Llegó sudando como sudan los que padecen; nada de perlas en la frente sino chorros de fuego en las sienes que le impedían abrir totalmente los ojos.

“Mi hijo es diabético, como tú”. Me soltó la confesión como si yo fuera uno más de su familia cuando solamente la había visto dos veces en mi vida.

“Tiene siete años. Es muy joven, ¿no te parece?”. A estas alturas sé que nada es lo que parece ni debería de ser. “No se preocupe. Las cosas han cambiado mucho”. Pero no, las cosas en el fondo no han cambiado nada desde hace años.

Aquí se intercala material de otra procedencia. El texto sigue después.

(** The statuses of a run of [main]'s loop are those of
    [observed_statuses] on the decisions the classifier took. *)
Lemma main_loop_statuses np_log10 s : forall st q obs,
  exists ds,
    map snd (observed (main_loop np_log10 st q s obs))
    = map snd obs ++ observed_statuses (rec_status st) ds.
Proof.
  induction s as [|arrivals s IH]; intros st q obs; cbn [main_loop].
  - exists []. cbn. now rewrite app_nil_r.
  - destruct (get q arrivals) as [e|[[data n] q']].
    { exists []. cbn. now rewrite app_nil_r. }
    destruct (frombuffer_int16 data) as [arr|].
    2:{ exists []. cbn. now rewrite app_nil_r. }
    destruct (classify_frame np_log10 (classify_sample st) arr)
      as [cls is_speech].
    destruct (recording_status (rec_status st) is_speech) as [rs status] eqn:R.
    destruct status.
    + destruct (IH (mkLoop cls rs (buffer st) (out_file st)) q'
                   (obs ++ [(data, PENDING)])) as (ds & ->).
      exists (is_speech :: ds). cbn [observed_statuses]. rewrite R.
      rewrite map_app, <- app_assoc. reflexivity.
    + destruct (going (buffer st) data) as [b' w].
      destruct (IH (mkLoop cls rs b' (writeframes (out_file st) w)) q'
                   (obs ++ [(data, GOING)])) as (ds & ->).
      exists (is_speech :: ds). cbn [observed_statuses]. rewrite R.
      rewrite map_app, <- app_assoc. reflexivity.
    + exists [is_speech]. cbn [observed observed_statuses]. rewrite R.
      now rewrite map_app.
Qed.
(** * CMSIS debug adapter: process supervisor and debug session

    A shallow embedding of [src/abstract-server.ts] (the supervisor of the
    gdb server process) and of [src/cmsis-debug-session.ts] (breakpoint
    reconciliation, stop classification, scope handles and the variable
    cache), with the properties the specification states about them.

    Conventions of the embedding:
    - a JavaScript string is a [string] of 8-bit code units;
    - a JavaScript [number] that holds an integer is a [Z]; a number that
      may be [NaN] is an [option Z] with [None] for [NaN];
    - an optional property ([x?: T]) is an [option T];
    - [await] is sequential: the reply of a command is at hand when the
      command returns, and a rejected promise is a thrown exception. *)

From stdpp Require Import gmap strings list pretty.
From Stdlib Require Import ZArith Ascii.
From Stdlib Require String.

Local Open Scope Z_scope.

(** ** The JavaScript primitives the two files rely on *)

Module JS.

(** A number that may be [NaN]. *)
Definition number : Type := option Z.
Definition NaN : number := None.

Definition isNaN (n : number) : bool :=
  match n with None => true | Some _ => false end.

(** [a + b] on numbers: [NaN] is absorbing. *)
Definition add (a b : number) : number :=
  match a, b with
  | Some x, Some y => Some (x + y)
  | _, _ => NaN
  end.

Seguimos levantándonos muy de mañana -aquellos al menos a los que nos importa nuestra sangre- para inyectarnos en el brazo sin nada de hambre. Autómatas. Porque comer sin apetito es lo peor que se le puede hacer a un ser humano; te va convirtiendo lentamente en una máquina de tragar -callada y bruta- que sólo persigue la supervivencia más inmediata.

Luego están los números -en un desorden cósmico y cómico- que describirán el vaivén del día y del humor. Un trescientos cincuenta pixelado taladrará en silencio tus órganos. Un ciento diez azul metálico dará sentido a todo lo hecho hasta ese preciso momento. Un nubloso cuarenta y cuatro me acercará al precipicio del desmayo y me conducirá al caótico “yo lo sé todo” en el que acabas convertido cuando estás a punto de morder el suelo. Y tu hijo a tu lado viéndote..., o no se lo permites si quieres retrasarle el caos y aquello que no se puede contar en tres palabras como los cuentos.

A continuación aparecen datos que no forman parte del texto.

(** Rows that survived duplicate removal, filtered further, hold no
    duplicate: removing duplicates again gives them back. *)
Lemma drop_duplicates_from_filter (f : R -> bool) (l : list R) :
  forall seen seen', incl seen' seen ->
    drop_duplicates_from eqb key seen'
      (filter f (drop_duplicates_from eqb key seen l))
    = filter f (drop_duplicates_from eqb key seen l).
Proof.
  induction l as [|x l IH]; intros seen seen' Hincl; simpl; auto.
  destruct (existsb (eqb (key x)) seen) eqn:Hseen; [apply IH; exact Hincl|].
  simpl. destruct (f x).
  - simpl. rewrite (existsb_incl _ _ _ Hincl Hseen). f_equal.
    apply IH. intros k [<-|Hk]; [left; reflexivity|right; apply Hincl; exact Hk].
  - apply IH. intros k Hk. right. apply Hincl. exact Hk.
Qed.

Lemma drop_duplicates_filter (f : R -> bool) (l : list R) :
  drop_duplicates eqb key (filter f (drop_duplicates eqb key l))
  = filter f (drop_duplicates eqb key l).
Proof.
  unfold drop_duplicates. apply drop_duplicates_from_filter.
  apply incl_refl.
Qed.

End DropDuplicates.

Lemma filter_fuse {A : Type} (f g : A -> bool) (l : list A) :
  filter g (filter f l) = filter (fun x => f x && g x) l.
Proof.
  induction l as [|x l IH]; simpl; auto.
  destruct (f x); simpl; [destruct (g x)|]; rewrite IH; reflexivity.
Qed.

(** ** The cleaning steps, run a second time *)

Section CleanTwice.

Context {R K : Type}.
Variable notnull : R -> bool.
Variable norm : R -> R.
Variable eqb : K -> K -> bool.
Variable key : R -> K.
Variable keep : R -> bool.

Hypothesis norm_notnull : forall r, notnull r = true -> notnull (norm r) = true.
Hypothesis norm_fixed :
  forall r, notnull r = true -> keep (norm r) = true ->
            norm (norm r) = norm r.

Lemma clean_In (l : list R) (r : R) :
  In r (clean notnull norm eqb key keep l) ->
  exists r0, notnull r0 = true /\ r = norm r0 /\ keep r = true.
Proof.
  unfold clean. intros Hin. apply filter_In in Hin. destruct Hin as [Hin Hk].
  apply drop_duplicates_from_In in Hin. apply in_map_iff in Hin.
  destruct Hin as (r0 & <- & Hr0). apply filter_In in Hr0.
  exists r0. tauto.
Qed.

Lemma clean_idem (l : list R) : clean notnull norm eqb key keep (clean notnull norm eqb key keep l) = clean notnull norm eqb key keep l.
Proof.
  assert (filter notnull (clean notnull norm eqb key keep l) = clean notnull norm eqb key keep l) as H1.
  { apply filter_all. intros r Hr. apply clean_In in Hr.
    destruct Hr as (r0 & Hn & -> & _). apply norm_notnull. exact Hn. }
  assert (map norm (clean notnull norm eqb key keep l) = clean notnull norm eqb key keep l) as H2.
  { apply map_fixed. intros r Hr. apply clean_In in Hr.
    destruct Hr as (r0 & Hn & -> & Hk). apply norm_fixed; assumption. }
  unfold clean at 1. rewrite H1, H2. unfold clean.
  rewrite drop_duplicates_filter. rewrite filter_fuse.
  apply filter_ext. intros r. destruct (keep r); reflexivity.
Qed.

End CleanTwice.

(** ** The normaliser *)

Lemma bind_Return {A B : Type} (m : result A) (k : A -> result B) (b : B) :
  bind m k = Return b -> exists a, m = Return a /\ k a = Return b.
Proof. destruct m as [a|e]; simpl; intros H; [eauto|discriminate]. Qed.

Lemma dropna_Return {R : Type} (subset : list string) (notnull : R -> bool)
      (df out : DataFrame R) :
  dropna subset notnull df = Return out <->
  missing_labels df subset = [] /\
  out = mk_frame (columns df) (filter notnull (rows df)).
Proof.
  unfold dropna. destruct (missing_labels df subset); split.
  - intros H. injection H as <-. auto.
  - intros [_ ->]. reflexivity.
  - discriminate.
  - intros [H _]. discriminate.
Qed.

Lemma missing_labels_columns {R : Type} (a b : DataFrame R)
      (subset : list string) :
  columns a = columns b -> missing_labels a subset = missing_labels b subset.
Proof.
  intros Hcols. unfold missing_labels, has_column. rewrite Hcols. reflexivity.
Qed.

Lemma preprocess_courses_Return (df out : DataFrame Course.row) :
  preprocess_courses df = Return out <->
  missing_labels df courses_required = [] /\
  out = mk_frame (columns df) (clean_courses (rows df)).
Proof.
  unfold preprocess_courses, clean_courses, clean, course_keep.
  rewrite <- filter_fuse. split.
  - intros H. apply bind_Return in H. destruct H as (df' & Hdrop & Hret).
    apply dropna_Return in Hdrop. destruct Hdrop as [Hmiss ->].
    injection Hret as <-. auto.
  - intros [Hmiss ->].
    assert (dropna courses_required course_notnull df
            = Return (mk_frame (columns df) (filter course_notnull (rows df))))
      as -> by (apply dropna_Return; auto).
    reflexivity.
Qed.

Lemma preprocess_prerequisites_Return (df out : DataFrame Prereq.row)
      (valid_course_codes : list cell) :
  preprocess_prerequisites df valid_course_codes = Return out <->
  missing_labels df prereq_required = [] /\
  out = mk_frame (columns df) (clean_prereqs valid_course_codes (rows df)).
Proof.
  unfold preprocess_prerequisites, clean_prereqs, clean, prereq_keep. split.
  - intros H. apply bind_Return in H. destruct H as (df' & Hdrop & Hret).
    apply dropna_Return in Hdrop. destruct Hdrop as [Hmiss ->].
    injection Hret as <-. auto.
  - intros [Hmiss ->].
    assert (dropna prereq_required prereq_notnull df
            = Return (mk_frame (columns df) (filter prereq_notnull (rows df))))
      as -> by (apply dropna_Return; auto).
    reflexivity.
Qed.

Lemma normalise_course_notnull (r : Course.row) :
  course_notnull r = true -> course_notnull (normalise_course r) = true.
Proof.
  destruct r as [[?|] [?|] [?|] [?|] [?|]]; simpl; auto.
Qed.

Lemma valid_course_type_fixed (t : string) :
  isin VALID_COURSE_TYPES (Some t) = true -> Str.title (Str.strip t) = t.
Proof.
  intros H. apply isin_In in H.
  destruct H as [H|[H|[]]]; injection H as <-; reflexivity.
Qed.

Lemma normalise_course_fixed (r : Course.row) :
  course_notnull r = true -> course_keep (normalise_course r) = true ->
  normalise_course (normalise_course r) = normalise_course r.
Proof.
  destruct r as [[code|] [name|] [cr|] [prog|] [ty|]]; simpl;
    try discriminate.
  intros _ Hkeep. unfold course_keep in Hkeep. simpl in Hkeep.
  apply andb_prop in Hkeep. destruct Hkeep as [_ Hty].
  unfold normalise_course. simpl.
  rewrite !StrFacts.upper_strip_idem, StrFacts.strip_idem.
  rewrite (valid_course_type_fixed _ Hty). reflexivity.
Qed.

Esto es más difícil. El mal del azúcar es siempre un ahora, ahora y otro ahora machacante que no deja respirar ni pensar. Si te permites descansar... estás acabado.

“Han sacado una cosa nueva que va implantada en...”. Me mira como si yo fuera médico y pudiera curar a su hijo del mal de este siglo. “Sí, algo hay” me limito a decir. Y claro que algo hay... todo un negocio de muerte. Agujas, tiras, insulinas de tantas marcas y colores, medidores de glucosa..., tanto y tanto. Seis millones de diabéticos en España que enriquecen a los laboratorios cuando ya tenemos al alcance la ciencia exacta para acabar con esta pandemia mundial de una vez por todas.

Pero no. No porque yo, tú y el hijo de ella y los hijos de tus hijos somos un número redondo; un cero perfecto que tiene los días contados a su manera. “¿Qué me aconsejas que haga? Está resultando más complicado de lo que pensamos”. ¿Y qué le digo a la madre de un niño de siete años? ¿Que no salte, que no corra? “Tranquila, ya verás cómo sacan algo”.

Pero nadie de nosotros dice nada. Nadie hace nada como si nuestra vida no estuviera en sus sucias manos.